La felice intuizione di Guccio Gucci

Bisogna tornare allora alle origini, con Guccio Gucci (1881-1953). Figlio di un fabbricante di paglie, il fiorentino Gucci prima si trasferisce a Parigi e poi a Londra per cercar fortuna: è un tipo sveglio, sveglissimo. Fa il liftboy – il commesso che fa salire e scendere gli ascensori – al Savoy Hotel: ha l’occhio lungo e studia la vita della ricca clientela, affinando il suo gusto per il bello, l’eleganza, la ricercatezza. Messe da parte un po’ di sterline, se ne torna a Firenze e nel 1921 apre il suo primo piccolo laboratorio in via della Vigna. Guccio punta sull’equitazione: vende articoli di selleria e accessori da viaggio. Nasce così il marchio Gucci, e in meno di un decennio ottiene il favore della clientela locale tanto da dover ampliare la produzione: sul Lungarno apre il primo stabilimento e, agli articoli sportivi per l’equitazione, affianca anche borse, borsoni e valigie. Il mondo dei cavalli resta tuttavia fondamentale e non a caso i motivi del morso e della staffa diventano subito l’emblema della casa fiorentina. Le vendite crescono e, nonostante l’Italia stia vivendo la dura stagione autarchica, nel ‘38 – mentre imperversano le leggi razziali – Gucci apre a Roma il suo negozio. Dove? In via Condotti, ovviamente. Con intelligenza, consapevole della carenza di materie prime adeguate, Guccio Gucci introduce nelle sue creazioni nuovi materiali di più facile reperimento: sono la canapa, la juta e il bambù. È un’ottima strategia che gli permette di differenziarsi dagli altri produttori di pelle. Nel frattempo, i quattro figli maschi entrano in società, e Gucci apre a Milano, in via Montenapoleone.

La svolta degli anni 50

Gli anni 50 rappresentano un altro momento di svolta: la produzione si allarga ancora e a Firenze occupa il grande Palazzo Settimanni, oggi lo showroom storico. Gucci comincia a produrre anche i nastri di lana o cotone, nei caratteristici colori (l’abbinamento verde-rosso-verde o blu-rosso-blu) e, con una lungimiranza che ha pochi eguali, punta dritto verso New York, per ampliare il mercato. È Aldo Gucci, figlio di Guccio, a inaugurare la prima vetrina sulla 58esima Strada: i foulard sono già un grande classico, anche grazie al fatto che donne del calibro di Grace Kelly, Audrey Hepburn, Jackie Kennedy e Maria Callas sono affezionate clienti. La corsa sembra inarrestabile: aprono altri store a Londra, Parigi, Palm Beach. Il logo GG – che omaggia il fondatore – diventa vero e proprio motivo ornamentale per borse, pelletteria, oggetti, tessuti. Nemmeno la rovinosa alluvione di Firenze, quella del ‘66, ferma l’azienda che anzi, per stare dietro all’espansione ormai internazionale del marchio, si trasferisce in una nuova grande fabbrica, in quel di Scandicci, poco fuori il capoluogo toscano. Dopo l’invasione sul mercato americano, l’avanzata verso il Sol Levate e il Dragone: Gucci, prima di altri marchi del made in Italy, intuisce le potenzialità dell’Oriente e apre nuovi negozi a Tokyo e a Hong Kong. Tutto questo, senza dimenticarsi delle origini: gli storici della moda concordano nel sottolineare che lo sviluppo industriale dell’azienda non abbia mai spinto a rinunciare agli schemi artigianali degli inizi. Tradotto, significa che il design e la produzione sono sempre gestiti nella “casa fiorentina”, con rigorosi controlli sulla qualità.

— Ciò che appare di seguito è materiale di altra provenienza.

(* ===== verification/PyStr.v ===== *)
(** * Python strings

    The [str] operations the modelled code uses, on strings of characters:
    [startswith], [endswith], [find] of a character, [split] on a one-character
    separator, [join], [isdigit], [int] of a digit string and ASCII case
    folding, with the round-trip lemmas the components rely on. *)

From S2P Require Import Prelude.
From Stdlib Require Import Ascii.

Module Str.

Definition startswith (p s : string) : bool := String.prefix p s.

(** [s[n:]] *)
Fixpoint drop (n : nat) (s : string) : string :=
  match n, s with
  | O, _ => s
  | S n, "" => ""
  | S n, String _ s => drop n s
  end.

(** [s[:n]] *)
Fixpoint take (n : nat) (s : string) : string :=
  match n, s with
  | O, _ => ""
  | S n, "" => ""
  | S n, String c s => String c (take n s)
  end.

(** [s.endswith(p)]: some suffix of [s] is [p]. *)
Fixpoint endswith (p s : string) : bool :=
  bool_decide (s = p) ||
  match s with
  | "" => false
  | String _ s => endswith p s
  end.

(** [c in s] for a single character *)
Fixpoint contains (c : ascii) (s : string) : bool :=
  match s with
  | "" => false
  | String c' s => bool_decide (c = c') || contains c s
  end.

(** [s.find(c)], [None] for -1 *)
Fixpoint find (c : ascii) (s : string) : option nat :=
  match s with
  | "" => None
  | String c' s => if decide (c = c') then Some 0 else S <$> find c s
  end.

(** [sub in s] for a substring *)
Fixpoint has_sub (sub s : string) : bool :=
  startswith sub s || match s with "" => false | String _ s => has_sub sub s end.

(** [s.split(c)] *)
Fixpoint split (c : ascii) (s : string) : list string :=
  match s with
  | "" => [""]
  | String c' s =>
      if decide (c = c') then "" :: split c s
      else match split c s with
           | [] => [String c' ""]
           | w :: ws => String c' w :: ws
           end
  end.

(** [sep.join(l)] *)
Fixpoint join (sep : string) (l : list string) : string :=
  match l with
  | [] => ""
  | [w] => w
  | w :: ws => w +:+ sep +:+ join sep ws
  end.

Definition is_digit (c : ascii) : bool :=
  (48 <=? N_of_ascii c)%N && (N_of_ascii c <=? 57)%N.

Fixpoint all (f : ascii -> bool) (s : string) : bool :=
  match s with "" => true | String c s => f c && all f s end.

Fixpoint any (f : ascii -> bool) (s : string) : bool :=
  match s with "" => false | String c s => f c || any f s end.

(** [s.isdigit()] *)
Definition isdigit (s : string) : bool := negb (bool_decide (s = "")) && all is_digit s.

(** [int(s)] for a string of digits, most significant digit first *)
Fixpoint to_Z_acc (acc : Z) (s : string) : Z :=
  match s with
  | "" => acc
  | String c s => to_Z_acc (10 * acc + (Z.of_N (N_of_ascii c) - 48))%Z s
  end.
Definition to_Z (s : string) : Z := to_Z_acc 0 s.

(** ASCII lower case ([str.casefold] on ASCII text) *)
Definition lower_char (c : ascii) : ascii :=
  if (65 <=? N_of_ascii c)%N && (N_of_ascii c <=? 90)%N
  then ascii_of_N (N_of_ascii c + 32) else c.
Fixpoint lower (s : string) : string :=
  match s with "" => "" | String c s => String (lower_char c) (lower s) end.

(** [int(s)] of an ASCII text: surrounding blanks, a sign and single underscores
    between digits are accepted. *)
Definition is_blank (c : ascii) : bool := let n := nat_of_ascii c in (n =? 32) || ((9 <=? n) && (n <=? 13)) || ((28 <=? n) && (n <=? 31)).

Fixpoint strip_left (s : string) : string :=
  match s with String c s' => if is_blank c then strip_left s' else s | "" => "" end.

Fixpoint rev_string (acc s : string) : string :=
  match s with "" => acc | String c s => rev_string (String c acc) s end.

Definition strip (s : string) : string := rev_string "" (strip_left (rev_string "" (strip_left s))).

Definition digits_int (s : string) : option Z :=
  let parts := split "_" s in
  if forallb isdigit parts then Some (to_Z (join "" parts)) else None.

Definition py_int (s : string) : option Z :=
  match strip s with
  | String "+" s => digits_int s
  | String "-" s => Z.opp <$> digits_int s
  | s => digits_int s
  end.

Lemma app_cons c s t : (String c s +:+ t) = String c (s +:+ t).
Proof. reflexivity. Qed.

Lemma app_nil_r s : s +:+ "" = s.
Proof. induction s as [|c s IH]; [done|]. by rewrite app_cons, IH. Qed.

Lemma app_assoc (s t u : string) : (s +:+ t) +:+ u = s +:+ (t +:+ u).
Proof. induction s as [|c s IH]; [done|]. by rewrite !app_cons, IH. Qed.

Lemma startswith_spec p s : startswith p s = true <-> exists t, s = p +:+ t.
Proof.
  unfold startswith. revert s. induction p as [|c p IH]; intros s; simpl.
  - split; [intros _; by exists s|by destruct s].
  - destruct s as [|c' s]; simpl; [split; [done|by intros [? [=]]]|].
    case_match; subst.
    + rewrite IH. split; intros [t Ht]; exists t; [by rewrite Ht|]. rewrite app_cons in Ht. congruence.
    + split; [done|]. intros [t Ht]. rewrite app_cons in Ht. congruence.
Qed.

Lemma endswith_spec p s : endswith p s = true <-> exists t, s = t +:+ p.
Proof.
  induction s as [|c s IH]; simpl; rewrite orb_true_iff, bool_decide_eq_true.
  - split; [intros [<-|?]; [by exists ""|done]|].
    intros [[|c t] Ht]; [by left|]. by rewrite app_cons in Ht.
  - rewrite IH. split.
    + intros [<-|[t ->]]; [by exists ""|]. by exists (String c t).
    + intros [[|c' t] Ht]; [by left|]. rewrite app_cons in Ht. injection Ht as -> ->. right; by exists t.
Qed.

Lemma drop_app p t : drop (String.length p) (p +:+ t) = t.
Proof. induction p as [|c p IH]; [done|]. by rewrite app_cons. Qed.

Lemma contains_find c s : contains c s = true <-> is_Some (find c s).
Proof.
  induction s as [|c' s IH]; simpl; [split; [done|by intros []]|].
  rewrite orb_true_iff, bool_decide_eq_true, IH. case_decide; [naive_solver|].
  rewrite fmap_is_Some. naive_solver.
Qed.

Lemma find_None c s : find c s = None <-> contains c s = false.
Proof. rewrite eq_None_not_Some, <-contains_find. by destruct (contains c s). Qed.

Lemma contains_app c s t : contains c (s +:+ t) = contains c s || contains c t.
Proof. induction s as [|c' s IH]; [done|]. rewrite app_cons. simpl. rewrite IH. by rewrite orb_assoc. Qed.

Lemma find_Some_split c s n :
  find c s = Some n -> s = take n s +:+ String c (drop (S n) s) /\ contains c (take n s) = false.
Proof.
  revert n. induction s as [|c' s IH]; intros n; simpl; [done|].
  case_decide; [by intros [= <-]; subst|].
  destruct (find c s) as [m|]; [|done]. intros [= <-].
  destruct (IH m eq_refl) as [He Hc]. split.
  - change (String c' s = String c' (take m s +:+ String c (drop (S m) s))). by f_equal.
  - simpl. rewrite Hc. by rewrite bool_decide_eq_false_2.
Qed.

Lemma split_ne c s : split c s ≠ [].
Proof. destruct s as [|c' s]; simpl; [done|]. case_decide; [done|]. by destruct (split c s). Qed.

Lemma split_notin c s : contains c s = false -> split c s = [s].
Proof.
  induction s as [|c' s IH]; simpl; [done|]. intros [Hd Hc]%orb_false_iff.
  rewrite bool_decide_eq_false in Hd. rewrite decide_False by done. by rewrite IH.
Qed.

Lemma split_app c s t : contains c s = false -> split c (s +:+ String c t) = s :: split c t.
Proof.
  induction s as [|c' s IH]; intros Hc.
  - change ("" +:+ String c t) with (String c t). simpl. by rewrite decide_True.
  - apply orb_false_iff in Hc as [Hd Hc]. rewrite bool_decide_eq_false in Hd.
    rewrite app_cons. cbn [split]. rewrite decide_False by done. by rewrite IH.
Qed.

Lemma join_split c s : join (String c "") (split c s) = s.
Proof.
  induction s as [|c' s IH]; simpl; [done|]. pose proof (split_ne c s).
  case_decide as Hc; [|destruct (split c s) as [|w [|w' ws]]; simpl in *; by rewrite <-IH].
  destruct (split c s) as [|w ws]; [done|].
  change (join (String c "") ("" :: w :: ws)) with (String c (join (String c "") (w :: ws))).
  by rewrite IH, Hc.
Qed.

Lemma split_no_sep c s : Forall (fun w => contains c w = false) (split c s).
Proof.
  induction s as [|c' s IH]; simpl; [by repeat constructor|].
  case_decide; [by constructor|].
  destruct (split c s) as [|w ws]; inversion IH; subst; constructor; simpl; auto.
  - by rewrite bool_decide_eq_false_2.
  - apply orb_false_iff; split; [by rewrite bool_decide_eq_false_2|done].
Qed.

Lemma split_join c l :
  l ≠ [] -> Forall (fun w => contains c w = false) l -> split c (join (String c "") l) = l.
Proof.
  induction l as [|w l IH]; [done|]. intros _ [Hw Hl]%Forall_cons.
  destruct l as [|w' l].
  - simpl. by apply split_notin.
  - change (join (String c "") (w :: w' :: l))
      with (w +:+ String c "" +:+ join (String c "") (w' :: l)).
    change (String c "" +:+ ?t) with (String c t).
    rewrite split_app by done. f_equal. by apply IH.
Qed.

Lemma to_Z_acc_nonneg acc s : (0 <= acc)%Z -> all is_digit s = true -> (0 <= to_Z_acc acc s)%Z.
Proof.
  revert acc. induction s as [|c s IH]; intros acc Hacc; simpl; [done|].
  intros [Hd Hs]%andb_true_iff. apply IH; [|done].
  unfold is_digit in Hd. apply andb_true_iff in Hd as [H1%N.leb_le H2%N.leb_le]. lia.
Qed.

Lemma to_Z_nonneg s : isdigit s = true -> (0 <= to_Z s)%Z.
Proof. intros [_ Hd]%andb_true_iff. by apply to_Z_acc_nonneg. Qed.
End Str.

Create HintDb pystr.
#[export] Hint Resolve Str.split_ne Str.split_no_sep : pystr.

Tom Ford: l’artefice del rilancio

Gli anni 80 sono turbinosi: la “Milano da bere” e il boom economico dell’Italia non portano bene al marchio, che patisce alcune scelte strategiche sbagliate. Il timone passa al nipote Maurizio, figlio di Rodolfo, che mantiene la presidenza ma cede a una finanziaria anglo-araba la metà delle azioni: alla vigilia degli anni 90, Gucci non è più una realtà italiana e anche la famiglia Gucci avrà un ruolo sempre più marginale. Maurizio – la cronaca ce lo ha raccontato – muore prematuramente nel ‘95, freddato nell’androne della sua casa milanese da un sicario ingaggiato dalla ex moglie Patrizia Reggiani (e proprio la scorsa primavera si è girato in Italia il film sulla vicenda, con Lady Gaga nei panni della mandante). Maurizio Gucci fa comunque in tempo a nominare, per il rilancio del marchio, lo stilista che avrebbe rivoluzionato per sempre la storia dell’azienda: l’americano Tom Ford. È lui, insieme al presidente Domenico De Sole, il responsabile della “rinascita” della griffe: direttore creativo corteggiato dal circo della moda per il suo fascino visionario, Ford ridisegna l’identità del marchio e, grazie a un felice mix di classico e moderno, lo conduce alla conquista dei mercati mondiali. Non c’è più solo la pelletteria, ma anche l’abbigliamento uomo e donna: Gucci è ormai a tutti gli effetti un marchio che esprime un particolare tipo di lifestyle.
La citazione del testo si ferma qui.